Pour la deuxième fois cette année, le plasticien réunionnais Lionel Lauret anime des ateliers de création de Boz au sein des Alliances françaises à Madagascar. Après Sainte-Marie, Tamatave et Antananarivo, il est à Manakara, une petite ville sur la côte Est.

« Est-ce que vous savez qui sont les Boz ? ». La question est simple mais elle n’a comme réponse que le regard interrogateur des 26 élèves présents. Ils ont entre 10 et 12 ans et ils comprennent à peine le français. La question est répétée par l’institutrice, en malgache cette fois. Toujours pas de réponse. « On les appelle Boz, car ils ont de beaux yeux ! », explique Lionel. Et c’est avec humour que l’artiste commence à raconter l’histoire de la tribu des Boz, ces petits êtres en bois exterminés par les hommes il y a plusieurs millions d’années.

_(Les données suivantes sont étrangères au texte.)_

(** The rounding written out above and the primitive doubles of the kernel
    pay the same, for every coin type, every multiplier level up to 4 and
    every bonus level up to 32 ... *)
Lemma payout_agrees_with_kernel_doubles :
  forallb (fun type =>
    forallb (fun level =>
      forallb (fun bonusLevel =>
                 (App.payout (DeckItem.score (COIN_CONFIG type))
                             (Z.of_nat level) (Z.of_nat bonusLevel)
                  =? Kernel.payout (DeckItem.score (COIN_CONFIG type))
                                   level (Z.of_nat bonusLevel))%Z)
              (seq 1 32))
            (seq 0 5))
          Kernel.types = true.
Proof. vm_compute. reflexivity. Qed.

(** ... and the clocks they accumulate over sixty ticks of a thirtieth of
    a second read the same, just above 2. *)
Lemma clock_agrees_with_kernel_doubles :
  let tick := (1 / 30)%float in
  (Binary64.of_float (Kernel.clock (replicate 60 tick))
   == foldl Binary64.add 0 (replicate 60 (Binary64.of_float tick)))%Q
  /\ (2 < foldl Binary64.add 0 (replicate 60 (Binary64.of_float tick)))%Q
  /\ (foldl Qplus 0 (replicate 60 (Binary64.of_float tick)) <= 2)%Q.
Proof. vm_compute. repeat split; discriminate. Qed.

(** The prices of the shop are the same on doubles, up to level 69. *)
Lemma price_on_doubles :
  forallb (fun level =>
    forallb (fun base =>
               (Qfloor (Binary64.mul (inject_Z (Artifact.cost base))
                                     (App.scoreMult (Z.of_nat level)))
                =? Qfloor (inject_Z (Artifact.cost base) * (3 # 2) ^ Z.of_nat level))%Z)
            SHOP_ARTIFACTS)
          (seq 0 70) = true.
Proof. vm_compute. reflexivity. Qed.

(** ** Progression counters and owned artifacts *)

Lemma counters_sane_initial : counters_sane App.INITIAL_STATE.
Proof. unfold counters_sane. cbn. lia. Qed.

Lemma owned_sane_initial : owned_sane App.INITIAL_STATE.
Proof. split; cbn; [constructor|]. intros a Ha. inversion Ha. Qed.

Lemma owned_sane_artifacts (g g' : GameState.t) :
  GameState.artifacts g' = GameState.artifacts g -> owned_sane g -> owned_sane g'.
Proof. unfold owned_sane. intros ->. tauto. Qed.

Lemma pow15_ge_1 (l : Z) : (0 <= l)%Z -> (1 <= (3 # 2) ^ l)%Q.
Proof. intros H. apply Qpower_1_le; [lra | exact H]. Qed.

Lemma tenth_pos : (0 < App.tenth)%Q.
Proof. vm_compute. reflexivity. Qed.

Lemma bonusMult_ge_1 (l : Z) : (1 <= l)%Z -> (1 <= App.bonusMult l)%Q.
Proof.
  intros H. unfold App.bonusMult, Binary64.add, Binary64.mul, Binary64.sub.
  assert (H1 : (inject_Z 1 <= inject_Z l)%Q) by (rewrite <- Zle_Qle; exact H).
  change (inject_Z 1) with 1%Q in H1.
  assert (H2 : (0 <= Binary64.round (inject_Z l - 1))%Q) by (apply round_nonneg; lra).
  pose proof tenth_pos as H3.
  assert (H4 : (0 <= Binary64.round (App.tenth * Binary64.round (inject_Z l - 1)))%Q).
  { apply round_nonneg. apply Qmult_le_0_compat; lra. }
  apply round_ge_1. lra.
Qed.

Lemma scoreMult_ge_1 (l : Z) : (0 <= l)%Z -> (1 <= App.scoreMult l)%Q.
Proof. intros H. apply round_ge_1, pow15_ge_1, H. Qed.

Lemma config_score_nonneg (type : CoinType) :
  (0 <= DeckItem.score (COIN_CONFIG type))%Z.
Proof. destruct type; cbn; lia. Qed.

(** The configured scores are doubles. *)
Lemma config_score_exact (type : CoinType) :
  (Binary64.round (inject_Z (DeckItem.score (COIN_CONFIG type)))
   == inject_Z (DeckItem.score (COIN_CONFIG type)))%Q.
Proof. destruct type; vm_compute; reflexivity. Qed.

Aujourd’hui, les Boz veulent renouer avec les hommes et avoir une place parmi eux. En évoquant l’histoire des Boz, Lionel Lauret fait défiler leurs photos sur un écran géant. Les enfants sont assis en tailleur sur une grande natte disposée sur le sol. Ils sont manifestement, très impressionnés par l’écran géant et le vidéoprojecteur. A Manakara, petite ville de la côte Est, on n’a pas l’habitude d’une telle technologie. Sur l’écran, les photos montrent des Boz qui ont été mis en scène : l’un est en train de dormir, l’autre est en voyage en Chine, un autre encore se cache pour ne pas faire la vaisselle. L’artiste commente chaque photo avec humour. Les situations sont souvent amusantes ou même cocasses. « Et oui, les Boz font tout comme les hommes », conclut-il. Lors de cette projection, un véritable échange s’installe. Lionel Lauret utilisent des mots simples pour se faire comprendre. « Et là, que fait-il ? Aiza no mipetraka ny Boz (où habite le Boz) ?», demande-t-il en s’essayant à la langue malgache. Le dialogue se fait en français, en malgache, peu importe : les photos parlent aussi d’elles-mêmes. Au départ, les enfants sont un peu intimidés par ce Vazaha (étranger) et son petit personnage aux allures à la fois enfantines et contemporaines. Au fur et à mesure, l’humour et la sympathie de Lionel Lauret les gagnent et l’ambiance se détend. Pour ces élèves issus de milieux défavorisés le concept est aussi très surprenant. En effet, dans cet atelier, il s’agit de créer son propre Boz et de le mettre en scène dans son quartier. Ensuite on prend des photos et on organise une projection publique.

Certains enfants utilisent des feutres pour la première fois (photo Lionel Lauret)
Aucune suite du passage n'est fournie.